WHAT IS EXPECTED: Needed from the data below: every line from the one with "Definition udp_release (slot" up to and including the one with "Some freeslot =>", repeated exactly and with nothing else.

[Source data]
※

(* ===== verification/Udp.v ===== *)
(** The tables of UDP and ICMP endpoints: udp_init, udp_in, udp_register, udp_recv,
    udp_recvaddr and udp_release of net/udp.c; icmp_init, icmp_register, icmp_recv and
    icmp_release of net/icmp.c.  An endpoint has a circular queue of the addresses of
    packets that wait to be read. *)

From S2P Require Import Prelude Types Queue Delta Heap ByteMem Words NetTypes DevTypes Kernel KInv Sched Semaphore Clock Message.
From S2P Require Import Device Process Sysinit BufPool Packet Eth.

(** Elements of an array; another index is a fault. *)
Definition arr_get (l : list Z) (i : Z) : M Z :=
  if bool_decide (0 ≤ i) then lift (l !! Z.to_nat i) else fault.
Definition arr_set (l : list Z) (i v : Z) : M (list Z) :=
  if bool_decide (0 ≤ i < Z.of_nat (length l)) then ret (<[Z.to_nat i := v]> l) else fault.

(** [udptab[i]], [icmptab[i]] *)
Definition getud (i : Z) : M udpentry := λ s,
  match udptab (net (dev s)) !! i with Some e => Done e s | None => Fault end.
Definition setud (i : Z) (f : udpentry → udpentry) : M unit :=
  e ← getud i; setnet (λ n, set_udptab (<[i := f e]> (udptab n)) n).
Definition getic (i : Z) : M icmpentry := λ s,
  match icmptab (net (dev s)) !! i with Some e => Done e s | None => Fault end.
Definition setic (i : Z) (f : icmpentry → icmpentry) : M unit :=
  e ← getic i; setnet (λ n, set_icmptab (<[i := f e]> (icmptab n)) n).

(** ** udp_init *)
Fixpoint udp_init_loop (n : nat) (i : Z) : M unit :=
  match n with O => ret tt | S n => setud i (set_udstate UDP_FREE);; udp_init_loop n (i + 1) end.
Definition udp_init : M unit := udp_init_loop (Z.to_nat UDP_SLOTS) 0.

(** The first entry from [i] on that a loop looks for. *)
Fixpoint udp_find (n : nat) (i : Z) (p : udpentry → bool) : M (option Z) :=
  match n with
  | O => ret None
  | S n => udptr ← getud i; if p udptr then ret (Some i) else udp_find n (i + 1) p
  end.
Definition udp_search (p : udpentry → bool) : M (option Z) := udp_find (Z.to_nat UDP_SLOTS) 0 p.

(** ** udp_in *)

(** An entry that takes a packet with these ports and this source: it is in use, it
    matches, and its queue has room. *)
Definition udp_takes (dport sport src : Z) (e : udpentry) : bool :=
  negb (bool_decide (udstate e = UDP_FREE)) &&
  (bool_decide (dport = udlocport e) &&
   (bool_decide (udremport e = 0) || bool_decide (sport = udremport e)) &&
   (bool_decide (udremip e = 0) || bool_decide (src = udremip e))) &&
  bool_decide (udcount e < UDP_QSIZ).

Definition udp_in (pktptr : Z) : M unit :=
  mask ← disable;
  dport ← pk16 pktptr net_udpdport;
  sport ← pk16 pktptr net_udpsport;
  src ← pk32 pktptr net_ipsrc;
  f ← udp_search (udp_takes dport sport src);
  match f with
  | Some i =>
    setud i (λ e, set_udcount (udcount e + 1) e);;
    udptr ← getud i;
    q ← arr_set (udqueue udptr) (udtail udptr) pktptr;
    setud i (λ e, set_udtail (udtail e + 1) (set_udqueue q e));;
    setud i (λ e, if bool_decide (UDP_QSIZ ≤ udtail e) then set_udtail 0 e else e);;
    udptr ← getud i;
    (if bool_decide (udstate udptr = UDP_RECV) then
       setud i (set_udstate UDP_USED);;
       _ ← send (udpid udptr) OK;
       ret tt
     else ret tt);;
    restore mask
  | None => _ ← freebuf pktptr; restore mask
  end.

(** ** udp_register *)
Definition udp_is (remip remport locport : Z) (e : udpentry) : bool :=
  negb (bool_decide (udstate e = UDP_FREE)) &&
  (bool_decide (remport = udremport e) && bool_decide (locport = udlocport e) && bool_decide (remip = udremip e)).

Definition udp_register (remip remport locport : Z) : M Z :=
  mask ← disable;
  f ← udp_search (udp_is remip remport locport);
  match f with
  | Some _ => restore mask;; ret SYSERR
  | None =>
    f ← udp_search (λ e, bool_decide (udstate e = UDP_FREE));
    match f with
    | Some slot =>
      setud slot (λ e, Udpentry UDP_USED remip remport locport 0 0 0 (-1) (udqueue e));;
      restore mask;;
      ret slot
    | None => restore mask;; ret SYSERR
    end
  end.

Definition bad_slot (slot : Z) : bool := bool_decide (slot < 0) || bool_decide (UDP_SLOTS ≤ slot).

(** ** udp_recv and udp_recvaddr *)

(** Wait for a packet when there is none: the state of the entry says that a process
    waits, and udp_in sends it a message.  The result is what the message says. *)
Definition udp_wait (slot timeout : Z) : M Z :=
  udptr ← getud slot;
  if bool_decide (udcount udptr = 0) then
    cur ← gets currpid;
    setud slot (λ e, set_udpid cur (set_udstate UDP_RECV e));;
    _ ← recvclr;
    msg ← recvtime (s32 timeout);
    setud slot (set_udstate UDP_USED);;
    if bool_decide (msg = u32 TIMEOUT) then ret TIMEOUT
    else if bool_decide (msg ≠ OK) then ret SYSERR
    else ret OK
  else ret OK.

(** Take the packet from the queue. *)
Definition udp_head (slot : Z) : M Z :=
  udptr ← getud slot;
  pkt ← arr_get (udqueue udptr) (udhead udptr);
  setud slot (λ e, set_udhead (udhead e + 1) e);;
  setud slot (λ e, if bool_decide (UDP_QSIZ ≤ udhead e) then set_udhead 0 e else e);;
  ret pkt.

(** [for (i=0; i<n; i++) *dst++ = *src++] *)
Fixpoint copy_loop (n : nat) (src dst : Z) : M unit :=
  match n with
  | O => ret tt
  | S n => b ← hread (ldb src); hwrite (stb dst b);; copy_loop n (src + 1) (dst + 1)
  end.

(** Copy the data to the caller's buffer and free the packet; [len] bytes at most. *)
Definition udp_copy (pkt buff len : Z) : M Z :=
  udplen ← pk16 pkt net_udplen;
  let msglen := udplen - UDP_HDR_LEN in
  let msglen := if bool_decide (len < msglen) then len else msglen in
  copy_loop (Z.to_nat msglen) (pkt + Z.of_nat net_udpdata) buff;;
  _ ← freebuf pkt;
  ret msglen.

Definition udp_recv (slot buff len timeout : Z) : M Z :=
  mask ← disable;
  if bad_slot slot then restore mask;; ret SYSERR
  else
    udptr ← getud slot;
    if bool_decide (udstate udptr ≠ UDP_USED) then restore mask;; ret SYSERR
    else
      w ← udp_wait slot timeout;
      if bool_decide (w ≠ OK) then restore mask;; ret w
      else
        pkt ← udp_head slot;
        setud slot (λ e, set_udcount (udcount e - 1) e);;
        msglen ← udp_copy pkt buff len;
        restore mask;;
        ret msglen.

(** [remip] and [remport] are addresses: the sender's IP address and port go there. *)
Definition udp_recvaddr (slot remip remport buff len timeout : Z) : M Z :=
  mask ← disable;
  if bad_slot slot then restore mask;; ret SYSERR
  else
    udptr ← getud slot;
    if bool_decide (udstate udptr ≠ UDP_USED) then restore mask;; ret SYSERR
    else
      w ← udp_wait slot timeout;
      if bool_decide (w ≠ OK) then restore mask;; ret w
      else
        pkt ← udp_head slot;
        src ← pk32 pkt net_ipsrc;
        set32 remip 0 src;;
        sport ← pk16 pkt net_udpsport;
        set16 remport 0 sport;;
        setud slot (λ e, set_udcount (udcount e - 1) e);;
        msglen ← udp_copy pkt buff len;
        restore mask;;
        ret msglen.

(** ** udp_release *)
Fixpoint udp_drain (fuel : nat) (slot : Z) : M unit :=
  match fuel with
  | O => fault
  | S fuel =>
    udptr ← getud slot;
    if bool_decide (0 < udcount udptr) then
      pkt ← udp_head slot;
      _ ← freebuf pkt;
      setud slot (λ e, set_udcount (udcount e - 1) e);;
      udp_drain fuel slot
    else ret tt
  end.

Definition udp_release (slot : Z) : M Z :=
  mask ← disable;
  if bad_slot slot then restore mask;; ret SYSERR
  else
    udptr ← getud slot;
    if bool_decide (udstate udptr = UDP_FREE) then restore mask;; ret SYSERR
    else
      _ ← resched_cntl DEFER_START;
      (* the loop runs once for each packet of the queue *)
      udp_drain (S (Z.to_nat (udcount udptr))) slot;;
      setud slot (set_udstate UDP_FREE);;
      _ ← resched_cntl DEFER_STOP;
      restore mask;;
      ret OK.

(** ** icmp_init *)
Fixpoint icmp_init_loop (n : nat) (i : Z) : M unit :=
  match n with O => ret tt | S n => setic i (set_icstate ICMP_FREE);; icmp_init_loop n (i + 1) end.
Definition icmp_init : M unit := icmp_init_loop (Z.to_nat ICMP_SLOTS) 0.

(** ** icmp_register *)

(** The loop over the table: [None] when the address is registered already, and
    otherwise the first free slot, or -1. *)
Fixpoint icmp_scan (n : nat) (i remip freeslot : Z) : M (option Z) :=
  match n with
  | O => ret (Some freeslot)
  | S n =>
    icmptr ← getic i;
    if bool_decide (icstate icmptr = ICMP_FREE) then
      icmp_scan n (i + 1) remip (if bool_decide (freeslot = -1) then i else freeslot)
    else if bool_decide (icremip icmptr = remip) then ret None
    else icmp_scan n (i + 1) remip freeslot
  end.

Definition icmp_register (remip : Z) : M Z :=
  mask ← disable;
  f ← icmp_scan (Z.to_nat ICMP_SLOTS) 0 remip (-1);
  match f with
  | None => restore mask;; ret SYSERR
  | Some freeslot =>
    if bool_decide (freeslot = -1) then restore mask;; ret SYSERR
    else
      setic freeslot (λ e, Icmpentry ICMP_USED remip 0 0 0 (-1) (icqueue e));;
      restore mask;;
      ret freeslot
  end.

Definition bad_icmp (icmpid : Z) : bool := bool_decide (icmpid < 0) || bool_decide (ICMP_SLOTS ≤ icmpid).

(** Take a packet from the queue; the head is compared with ICMP_SLOTS. *)
Definition icmp_head (icmpid : Z) : M Z :=
  icmptr ← getic icmpid;
  pkt ← arr_get (icqueue icmptr) (ichead icmptr);
  setic icmpid (λ e, set_ichead (ichead e + 1) e);;
  setic icmpid (λ e, if bool_decide (ICMP_SLOTS ≤ ichead e) then set_ichead 0 e else e);;
  ret pkt.

(** ** icmp_recv *)
Definition icmp_recv (icmpid buff len timeout : Z) : M Z :=
  if bad_icmp icmpid then ret SYSERR
  else
    mask ← disable;
    icmptr ← getic icmpid;
    if bool_decide (icstate icmptr ≠ ICMP_USED) then restore mask;; ret SYSERR
    else
      w ← (if bool_decide (iccount icmptr = 0) then
             cur ← gets currpid;
             setic icmpid (λ e, set_icpid cur (set_icstate ICMP_RECV e));;
             _ ← recvclr;
             msg ← recvtime (s32 timeout);
             setic icmpid (set_icstate ICMP_USED);;
             if bool_decide (msg = u32 TIMEOUT) then ret TIMEOUT
             else if bool_decide (msg ≠ OK) then ret SYSERR
             else ret OK
           else ret OK);
      if bool_decide (w ≠ OK) then restore mask;; ret w
      else
        pkt ← icmp_head icmpid;
        setic icmpid (λ e, set_iccount (iccount e - 1) e);;
        iplen ← pk16 pkt net_iplen;
        let datalen := iplen - IP_HDR_LEN - ICMP_HDR_LEN in
        let n := Z.to_nat (Z.min datalen len) in
        copy_loop n (pkt + Z.of_nat net_icdata) buff;;
        _ ← freebuf pkt;
        restore mask;;
        ret (Z.of_nat n).

(** ** icmp_release *)
Fixpoint icmp_drain (fuel : nat) (icmpid : Z) : M unit :=
  match fuel with
  | O => fault
  | S fuel =>
    icmptr ← getic icmpid;
    if bool_decide (0 < iccount icmptr) then
      pkt ← icmp_head icmpid;
      _ ← freebuf pkt;
      setic icmpid (λ e, set_iccount (iccount e - 1) e);;
      icmp_drain fuel icmpid
    else ret tt
  end.

Definition icmp_release (icmpid : Z) : M Z :=
  mask ← disable;
  if bad_icmp icmpid then restore mask;; ret SYSERR
  else
    icmptr ← getic icmpid;
    if bool_decide (icstate icmptr ≠ ICMP_USED) then restore mask;; ret SYSERR
    else
      _ ← resched_cntl DEFER_START;
      icmp_drain (S (Z.to_nat (iccount icmptr))) icmpid;;
      setic icmpid (set_icstate ICMP_FREE);;
      _ ← resched_cntl DEFER_STOP;
      restore mask;;
      ret OK.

※

RESULT:
Definition udp_release (slot : Z) : M Z :=
  mask ← disable;
  if bad_slot slot then restore mask;; ret SYSERR
  else
    udptr ← getud slot;
    if bool_decide (udstate udptr = UDP_FREE) then restore mask;; ret SYSERR
    else
      _ ← resched_cntl DEFER_START;
      (* the loop runs once for each packet of the queue *)
      udp_drain (S (Z.to_nat (udcount udptr))) slot;;
      setud slot (set_udstate UDP_FREE);;
      _ ← resched_cntl DEFER_STOP;
      restore mask;;
      ret OK.

(** ** icmp_init *)
Fixpoint icmp_init_loop (n : nat) (i : Z) : M unit :=
  match n with O => ret tt | S n => setic i (set_icstate ICMP_FREE);; icmp_init_loop n (i + 1) end.
Definition icmp_init : M unit := icmp_init_loop (Z.to_nat ICMP_SLOTS) 0.

(** ** icmp_register *)

(** The loop over the table: [None] when the address is registered already, and
    otherwise the first free slot, or -1. *)
Fixpoint icmp_scan (n : nat) (i remip freeslot : Z) : M (option Z) :=
  match n with
  | O => ret (Some freeslot)
  | S n =>
    icmptr ← getic i;
    if bool_decide (icstate icmptr = ICMP_FREE) then
      icmp_scan n (i + 1) remip (if bool_decide (freeslot = -1) then i else freeslot)
    else if bool_decide (icremip icmptr = remip) then ret None
    else icmp_scan n (i + 1) remip freeslot
  end.

Definition icmp_register (remip : Z) : M Z :=
  mask ← disable;
  f ← icmp_scan (Z.to_nat ICMP_SLOTS) 0 remip (-1);
  match f with
  | None => restore mask;; ret SYSERR
  | Some freeslot =>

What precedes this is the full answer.